Gus is obviously aware of possibly further limiting the appeal of an already minority market instrument, because another version of the Baritone is to be offered with a shorter and smaller scale neck, trimmed-down components and slimmer string spacing - all aspects intended to foster a more guitarist-friendly image.

The headstock adopts a Music Man-style four-and-two tuner lay out, but thatís where any resemblance ends. This is quite an extended effort - big enough to accommodate the smooth-looking sextet of Hipshot-made machineheads, which are compact by bass standards, but more meaty than those employed on other baritones.

A gratifyingly well-cut nut leads onto the sleek expanse of cocobolo fingerboard. This is gently cambered and equipped with equally slinky medium gauge frets plus a full complement of the impossible-to miss Gus position markers.

Bass of operations
Whether employed on guitar or bass, Farmerís novel construction methods allow an ultra easy transition from neck into body, and here the 24th fret is accordingly reached with ease.

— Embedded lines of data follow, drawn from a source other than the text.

(** There are fewer unusable ids than candidates tried. *)
Lemma usable_exists self :
  (N.of_nat (size (host_to_guest self) + 3) <= 2 ^ 32)%N ->
  ~ forall j, j < size (host_to_guest self) + 3 ->
    usable self ((next_host_cid self + N.of_nat j) mod 2 ^ 32)%N = false.
Proof.
  intros Hsz Hall. set (n := size (host_to_guest self) + 3) in *.
  set (f j := ((next_host_cid self + N.of_nat j) mod 2 ^ 32)%N).
  assert (NoDup (f <$> seq 0 n)) as Hnd.
  { apply NoDup_fmap_2_strong; [|apply NoDup_seq]. intros i j Hi%elem_of_seq Hj%elem_of_seq E.
    unfold f in E. pose proof (N.div_mod' (next_host_cid self + N.of_nat i) (2 ^ 32)).
    pose proof (N.div_mod' (next_host_cid self + N.of_nat j) (2 ^ 32)). rewrite E in *. nia. }
  assert (list_to_set (f <$> seq 0 n) ⊆ dom (host_to_guest self) ∪ {[0%N; CTAPHID_BROADCAST_CID]})
    as Hsub.
  { intros c [j [-> Hj%elem_of_seq]]%elem_of_list_to_set%list_elem_of_fmap.
    specialize (Hall j ltac:(lia)). fold (f j) in Hall. unfold usable in Hall.
    destruct (N.eqb_spec (f j) 0) as [->|]; [set_solver|].
    destruct (N.eqb_spec (f j) CTAPHID_BROADCAST_CID) as [->|]; [set_solver|]. simpl in Hall.
    apply negb_false_iff, bool_decide_eq_true in Hall. apply elem_of_union_l. by apply elem_of_dom. }
  apply subseteq_size in Hsub. rewrite size_list_to_set, length_fmap, length_seq in Hsub by done.
  pose proof (size_union_alt (dom (host_to_guest self)) ({[0%N; CTAPHID_BROADCAST_CID]} : gset N)) as Hu.
  rewrite size_dom in Hu. unfold n in Hsub.
  assert (size (({[0%N; CTAPHID_BROADCAST_CID]} : gset N) ∖ dom (host_to_guest self)) <= 2) as H2.
  { etrans; [apply subseteq_size, subseteq_difference_l; reflexivity|]. done. }
  lia.
Qed.

(** Allocation terminates while fewer than [2 ^ 32 - 2] channels are open: it
    gives the guest a proper id no other guest has and disturbs no other
    channel. *)
Lemma alloc_spec g self :
  bijective self -> (N.of_nat (size (host_to_guest self) + 3) <= 2 ^ 32)%N ->
  exists h self', alloc_host_cid g self = Some (h, self') /\ bijective self'
    /\ guest_to_host self' !! g = Some h
    /\ host_to_guest (release_guest_cid g self) !! h = None
    /\ forall g', g' <> g -> guest_to_host self' !! g' = guest_to_host self !! g'.
Proof.
  intros Hb Hsz. pose proof (release_bijective g self Hb) as Hr.
  assert (size (host_to_guest (release_guest_cid g self)) <= size (host_to_guest self)) as Hle.
  { unfold release_guest_cid. destruct (guest_to_host self !! g); [|done]. simpl.
    apply map_subseteq_size, delete_subseteq. }
  assert (guest_to_host (release_guest_cid g self) !! g = None) as Hgone.
  { unfold release_guest_cid. destruct (guest_to_host self !! g) eqn:E; [|done]. simpl. apply lookup_delete_eq. }
  assert (forall g', g' <> g -> guest_to_host (release_guest_cid g self) !! g' = guest_to_host self !! g') as Hkeep.
  { intros g' Hne. unfold release_guest_cid. destruct (guest_to_host self !! g); [|done]. simpl.
    by rewrite lookup_delete_ne. }
  unfold alloc_host_cid. set (r := release_guest_cid g self) in *. cbv zeta.
  destruct (alloc_loop_spec (size (host_to_guest r) + 3) g r Hr) as [(k & _ & _ & Hu & ->)|Hall];
    [|exfalso; eapply usable_exists; [|exact Hall]; lia].
  set (h := ((next_host_cid r + N.of_nat k) mod 2 ^ 32)%N) in *. unfold usable in Hu.
  apply andb_true_iff in Hu as [[H0 HB]%andb_true_iff Hf].
  apply negb_true_iff, N.eqb_neq in H0, HB. apply negb_true_iff, bool_decide_eq_false in Hf.
  apply eq_None_not_Some in Hf. destruct Hr as [Hm Hp Hn].
  eexists _, _. split; [done|]. simpl. split_and!; [|by rewrite lookup_insert_eq|done|].
  - split; simpl.
    + intros g' h'. rewrite !lookup_insert_Some, Hm. split.
      * intros [[-> ->]|[Hne Hl]]; [by left|right]. split; [congruence|done].
      * intros [[-> ->]|[Hne Hl]]; [by left|right]. split; [|done]. intros <-. apply Hm in Hl. congruence.
    + intros h' g'. rewrite lookup_insert_Some. intros [[<- _]|[_ Hl]]; [done|eauto].
    + apply N.mod_lt. lia.
  - intros g' Hne. rewrite lookup_insert_ne by done. by apply Hkeep.
Qed.

End Cid.

Module Lease.

(** ** The lease of the physical key *)

Definition CEREMONY_TIMEOUT : N := 120.
Definition QUEUE_WAIT_TIMEOUT : N := 15.

Inductive LeaseState : Type :=
| Available
| Leased (vm_id : string) (lease_id : N) (started_at : N) (timeout : N).

(** [started_at.elapsed() > timeout] at [now] *)
Definition is_expired (self : LeaseState) (now : N) : bool :=
  match self with
  | Available => false
  | Leased _ _ started_at timeout => (timeout <? now - started_at)%N
  end.

Record SecurityKeyState := mkSecurityKeyState {
  enabled_vms : gset string;
  lease : LeaseState
}.

Definition new : SecurityKeyState := mkSecurityKeyState ∅ Available.

(** The id is drawn from the process-wide counter, which is returned. *)
Definition try_acquire_lease (now : N) (vm_id : string) (counter : N) (self : SecurityKeyState) :
    option N * N * SecurityKeyState :=
  let lease := if is_expired (lease self) now then Available else lease self in
  match lease with
  | Available =>
      (Some counter, u64_wrap (counter + 1),
       mkSecurityKeyState (enabled_vms self) (Leased vm_id counter now CEREMONY_TIMEOUT))
  | Leased _ _ _ _ => (None, counter, mkSecurityKeyState (enabled_vms self) lease)
  end.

Although the neck is significantly slimmed down from the G3, to my fingers the wide and shallow shaping suggest bass rather than guitar.

Sporting a gold paint job that's well up to this maker's usual exemplary standard, the well balanced body is borrowed straight from the G3 bass, with the same curved profile and quite squat, exaggerated offset-waist styling. This is embellished by chrome tubes which create the necessary horns (or tusks, more like), the left one long and outwardly curving, while its treble-side partner is appreciably stunted and quite straight in comparison. Stretching a point I feel the latter would benefit by being a bit longer. allowing the curve to develop a little for a better aesthetic match to its companion, while also offering more anchorage on the leg, as the G4 does tend to slide backwards when played sitting down.

Like other models in the current range, the baritone's pickups are Gus Tube single-coils and the controls are topped by metal knobs made in house. The bridge/tailpiece is equally own grown - a clever concoction comprising a recessed solid baseplate supporting six chunky saddles, each fully adjustable via access on the underside. Also round the back is the novel and neat raised jack socket. another typical Gus fitting, while Schaller Straplok buttons complete the component picture.

Overall string spacing is only about 5mm wider than the average six-string electric, but the extra air makes it feel more, which doesn't exactly encourage chord work or subtle lead lines. Instead, the G4 seems better suited to forceful riffing and stands up well to a heavy right hand, in other words an empathy with bass-orientated playing styles.

As on the G3, the rotary switch provides the usual either pickup or both-on positIons, plus a fourth setting which combines the single-coils in humbucking mode. Each option offers a distinctive tonality - from deep-throated growl through to brash and twangy bark - all different but equally usable in a baritone context, and with a consistent degree of appreciable poke.

Suitable amplification is a must- don't expect any such low-strung six to be at its best through a bog-standard cheapo guitar combo. More watts, extra headroom and a bigger speaker are prime requisites - very much as for a bass in fact - but the top end needs covering adequately too.

The G4 flies the baritone flag in typically eye-catching Gus fashion, but as always this maker's left-field visuals are backed up by immaculate build standards and powerful performance abilities. Specific features of the review model do seem bassist-friendly, and contribute to what is quite a demanding instrument. The guitar-orientated alternative could prove an easier proposition for some, but there's no denying this version really delivers the goods in a physically satisfying sort of way, and this is matched by impressively sizeable sounds. Like the looks, the asking price tag will tend to restrict interest in an obviously niche market model, but in this case such money buys the added value alliance of no-compromise quality and super-strong individuality.